Dr. Nicole LePera
Dr. Nicole LePera

@Theholisticpsyc

21 Tweets 92 reads Jan 25, 2023
We all have an attachment style that influences the way we connect in relationships. Here's a complete guide to your attachment style:
Attachment theory is an area of research that shows our ways of attaching in relationships as adults are formed in our earliest years.
This is called our attachment style.
There are 4 Attachment Styles:
1. Anxious Attachment: develops when parent figures are not consistent with support. They may respond to the crying child only sometimes, or respond in ways that are not predictable. Parents might be overstressed or overworked
The child cannot feel safe because they cannot predict the parents behavior. This pattern can continue in adult relationships.
How Anxious Attachment Shows Up In Adult Relationships:
- extreme jealousy
- excessive neediness
- lack of trust
- deep fear of abandonment "everyone will leave me"
- needs constant reassurance
2. Avoidant Attachment: develops with parent figures who are dissociated (shut down) and who fear intense emotions like: anger, joy, or sadness.
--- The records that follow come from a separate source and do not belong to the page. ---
Lemma isBitSet_bit bits idx : wfBits bits → 0 ≤ idx < 64 * Z.of_nat (length bits) → idx ≤ int32_max → isBitSet bits idx = Ok (bit bits idx).
Proof.
  intros Hwf Hidx Hmax. unfold isBitSet. assert (uwrap 64 idx = idx) as -> by (apply Z.mod_small; unfold int32_max in *; lia).
  destruct (word_at bits (idx / 64) Hwf ltac:(dlia)) as (w & -> & Hw & _). simpl. f_equal. unfold bit. rewrite Hw, land_63.
  assert (0 ≤ idx mod 64 < 64) as Hm by dlia. set (m := idx mod 64) in *. destruct (Z.eqb_spec (Z.land w (Z.shiftl 1 m)) 0) as [E|E]; simpl.
  - assert (Z.testbit (Z.land w (Z.shiftl 1 m)) m = false) as H by by rewrite E, Z.bits_0. rewrite Z.land_spec, testbit_one_shifted, bool_decide_true, andb_true_r in H by lia. done.
  - destruct (Z.testbit w m) eqn:Et; [done|]. destruct E. apply Z.bits_inj'. intros j Hj. rewrite Z.land_spec, testbit_one_shifted, Z.bits_0 by lia.
    case_bool_decide; [subst j; by rewrite Et | apply andb_false_r].
Qed.
Lemma mayContain_rows bits_ h : wfFilter bits_ → 0 ≤ h → ∃ r, mayContain bits_ h = Ok r ∧ (r = true ↔ ∀ i, i ∈ rowsOf (Z.of_nat (length bits_)) h → bit bits_ i = true).
Proof.
  intros [Hwf Hs] Hh. unfold mayContain. set (k := bloomIndex _ h). assert (0 ≤ k < Z.of_nat (length bits_)) as Hk by (by apply bloomIndex_range).
  destruct (word_at bits_ k Hwf Hk) as (w & -> & Hw & Hword). csimpl. eexists. split; [done|].
  rewrite <- (Z.land_diag (bloomMask h)) at 1. rewrite masked_eq by apply isWord_bloomMask. split.
  - intros H i Hi. destruct (rowsOf_range _ _ _ Hs Hh Hi) as [Hr _]. apply elem_of_rowsOf in Hi as [E Hm]; [|lia].
    specialize (H (i mod 64) ltac:(dlia) Hm). unfold bit. fold k in E. rewrite E, Hw. congruence.
  - intros H j Hj Hm. rewrite Hm. symmetry. rewrite <- (bit_at bits_ k w j Hw Hj). apply H. apply elem_of_rowsOf; [lia|].
    replace ((64 * k + j) / 64) with k by dlia. by replace ((64 * k + j) mod 64) with j by dlia.
Qed.

(** ** Building a filter *)
Lemma reset_wf capacity : wfFilter (reset capacity) ∧ ∀ i, bit (reset capacity) i = false.
Proof.
  unfold reset. set (n := Z.max 4 _). assert (4 ≤ n < 2 ^ 31) as Hn.
  { unfold n, swrap. pose proof (Z.mod_pos_bound (nextPowerOfTwo (uwrap 64 capacity) / 4 + 2 ^ (32 - 1)) (2 ^ 32) ltac:(lia)). simpl in *. lia. }
  clearbody n. assert (uwrap 64 n = n) as -> by (apply Z.mod_small; lia). split; [split|].
  - apply Forall_replicate. unfold isWord. lia.
  - rewrite length_replicate. lia.
  - intros i. unfold bit. destruct (_ !! _) as [w|] eqn:E; [|done]. apply lookup_replicate in E as [-> _]. apply Z.bits_0.
Qed.

Lemma insertAll_rows hs : Forall (λ h, 0 ≤ h) hs → ∀ bits_, wfFilter bits_ → ∃ t, foldM_o insert hs bits_ = Ok t ∧ wfFilter t ∧ length t = length bits_ ∧
  ∀ i, 0 ≤ i → bit t i = true ↔ bit bits_ i = true ∨ ∃ h, h ∈ hs ∧ i ∈ rowsOf (Z.of_nat (length bits_)) h.
Proof.
  induction 1 as [|h hs Hh _ IH]; intros bits_ Hwf; cbn [foldM_o].
  { exists bits_. split; [done|]. split; [done|]. split; [done|]. intros i _. split; [auto|]. intros [?|(h & []%elem_of_nil & _)]; done. }
  destruct (insert_rows bits_ h Hwf Hh) as (t1 & -> & Hl1 & Hwf1 & Hb1). cbn [mbind outcome_bind]. destruct (IH t1 Hwf1) as (t & E & Hwf' & Hl & Hb). exists t.
  split; [done|]. split; [done|]. split; [lia|]. intros i Hi. rewrite Hb, Hb1, Hl1, orb_true_iff, bool_decide_eq_true by done. split.
  - intros [[?|?]|(h' & ? & ?)]; [by left | right; exists h; split; [left | done] | right; exists h'; split; [by right | done]].
  - intros [?|(h' & [->|?]%elem_of_cons & ?)]; [by left; left | by left; right | right; by exists h'].
Qed.

(** C17: No false negatives: whatever hash codes are inserted into a filter that
    has been reset for any capacity, every insertion succeeds within the array
    and every inserted value is reported; a filter that has just been reset
    reports nothing. *)
Theorem bloom_no_false_negatives capacity hs : Forall (λ h, 0 ≤ h < 2 ^ 64) hs →
  (∃ t, foldM_o insert hs (reset capacity) = Ok t ∧ isSet t = true ∧ ∀ h, h ∈ hs → mayContain t h = Ok true) ∧
  (∀ h, h ∈ hs → mayContain (reset capacity) h = Ok false).
Proof.
  intros Hhs. destruct (reset_wf capacity) as [Hwf Hzero]. split.
  - destruct (insertAll_rows hs (Forall_impl _ _ _ Hhs ltac:(naive_solver)) (reset capacity) Hwf) as (t & E & Hwf' & Hl & Hb). exists t. split; [done|].
    split; [destruct Hwf' as [_ Hn]; apply Nat.ltb_lt; lia|]. intros h Hh. rewrite Forall_forall in Hhs. destruct (Hhs h Hh) as [Hh0 _].
    destruct (mayContain_rows t h Hwf' Hh0) as (r & -> & Hr). f_equal. apply Hr. intros i Hi. rewrite Hl in Hi. destruct Hwf as [_ Hn].
    destruct (rowsOf_range _ _ _ Hn Hh0 Hi) as [? _]. apply Hb; [lia|]. right. by exists h.
  - intros h Hh. rewrite Forall_forall in Hhs. destruct (Hhs h Hh) as [Hh0 _]. destruct (mayContain_rows (reset capacity) h Hwf Hh0) as (r & -> & Hr). f_equal.
    apply not_true_iff_false. intros E. specialize (proj1 Hr E (64 * bloomIndex (Z.of_nat (length (reset capacity))) h + Z.land (Z.shiftr h 0) 63) ltac:(left)). by rewrite Hzero.
Qed.

Lemma bloom_no_false_negatives_witness : ∃ t, foldM_o insert [5; 2 ^ 64 - 1] (reset 100) = Ok t ∧ mayContain t 5 = Ok true ∧ mayContain t (2 ^ 64 - 1) = Ok true.
Proof.
  destruct (bloom_no_false_negatives 100 [5; 2 ^ 64 - 1]) as [(t & E & _ & H) _].
  - repeat constructor; discriminate.
  - exists t. split; [exact E|]. split; apply H; [left | right; left].
Defined.

(** ** Bytes *)
Lemma length_bytesOf n x : length (bytesOf n x) = n.
Proof. revert x. induction n as [|n IH]; intros x; simpl; auto. Qed.

Lemma numberOf_bytesOf n x : 0 ≤ x < 256 ^ Z.of_nat n → numberOf (bytesOf n x) = x.
Proof.
  revert x. induction n as [|n IH]; intros x Hx; simpl; [simpl in Hx; lia|]. rewrite Nat2Z.inj_succ, Z.pow_succ_r in Hx by lia.
  rewrite IH by (split; [dlia | apply Z.div_lt_upper_bound; lia]). dlia.
Qed.

Lemma readBytes_bytesOf n x rest : 0 ≤ x < 256 ^ Z.of_nat n → readBytes n (bytesOf n x ++ rest) = Ok (x, rest).
Proof.
  intros Hx. unfold readBytes. rewrite length_app, length_bytesOf, (proj2 (Nat.leb_le _ _)) by lia.
  by rewrite take_app_length', drop_app_length', numberOf_bytesOf by (done || by rewrite length_bytesOf).
Qed.

Lemma wordsAt_bytes l : wfBits l → wordsAt (length l) (mjoin (bytesOf 8 <$> l)) = l.
Proof.
  induction 1 as [|w l Hw _ IH]; [done|]. rewrite fmap_cons. change (mjoin (bytesOf 8 w :: (bytesOf 8 <$> l))) with (bytesOf 8 w ++ mjoin (bytesOf 8 <$> l)). cbn [length wordsAt].
  rewrite length_app, length_bytesOf, (proj2 (Nat.leb_le _ _)) by lia. rewrite take_app_length', drop_app_length' by (by rewrite length_bytesOf). rewrite IH, numberOf_bytesOf; [done|]. exact Hw.
Qed.

Lemma length_words_bytes (l : list Z) : length (mjoin (bytesOf 8 <$> l)) = (8 * length l)%nat.
Proof.
  induction l as [|w l IH]; [done|]. rewrite fmap_cons. change (mjoin (bytesOf 8 w :: (bytesOf 8 <$> l))) with (bytesOf 8 w ++ mjoin (bytesOf 8 <$> l)).
  rewrite length_app, length_bytesOf, IH. cbn [length]. lia.
Qed.

(** ** Merging *)
Lemma bits_ext a b : wfBits a → wfBits b → length a = length b → (∀ i, 0 ≤ i → bit a i = bit b i) → a = b.
Proof.
  intros Ha Hb Hl H. apply (list_eq_same_length _ _ (length b)); [done | done|]. intros k x y Hk Hx Hy.
  apply word_ext; [by apply (Forall_lookup_1 _ _ _ _ Ha Hx) | by apply (Forall_lookup_1 _ _ _ _ Hb Hy)|]. intros j Hj.
  specialize (H (64 * Z.of_nat k + j) ltac:(lia)). by rewrite (bit_at a (Z.of_nat k) x j), (bit_at b (Z.of_nat k) y j) in H by (done || by rewrite Nat2Z.id).
Qed.

Lemma serialize_bytes b out : 5 + 8 * Z.of_nat (length b) ≤ int32_max → length out = Z.to_nat (serializedSize b) →
  serialize b out = Ok (bytesOf 1 kBloomFilterV1 ++ bytesOf 4 (Z.of_nat (length b)) ++ mjoin (bytesOf 8 <$> b)).
Proof.
  intros Hmax Hout. unfold serialize. rewrite (proj2 (Z.ltb_ge _ _)) by lia. apply writeTo_exact. rewrite !length_app, !length_bytesOf, length_words_bytes, Hout.
  unfold serializedSize, uwrap. unfold int32_max in Hmax. rewrite Z.mod_small by lia. lia.
Qed.

(** The words of [a] after it has been resized. *)
Lemma resized (a b : list Z) : (a = [] ∨ wfBits a ∧ length a = length b) →
  ∃ a', resizeWords a (Z.of_nat (length b)) = Ok a' ∧ wfBits a' ∧ length a' = length b ∧ ∀ i, bit a' i = bit a i.
Proof.
  intros Ha. unfold resizeWords. rewrite (proj2 (Z.ltb_ge _ _)), Nat2Z.id by lia. destruct Ha as [->|[Hwf Hl]].
  - rewrite take_nil. simpl. rewrite Nat.sub_0_r. eexists. split; [done|]. split; [apply Forall_replicate; unfold isWord; lia|]. split; [apply length_replicate|].
    intros i. unfold bit. destruct (replicate _ _ !! _) as [w|] eqn:E; [|done]. apply lookup_replicate in E as [-> _]. apply Z.bits_0.
  - rewrite <- Hl, take_ge, Nat.sub_diag by lia. simpl. rewrite app_nil_r. by exists a.
Qed.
When their child expresses these emotions, they withdraw.
The child learns that they'll be rejected or abandoned when they feel intense emotions and with time stop seeking comfort from their parent figures.
How Avoidant Attachment Shows Up In Adult Relationships:
- feels relationships are pointless
- tends to disconnect when things get too close
- is shut down or closed off emotionally
- hides or doesn't communicate how they feel
- sees partners as "needy"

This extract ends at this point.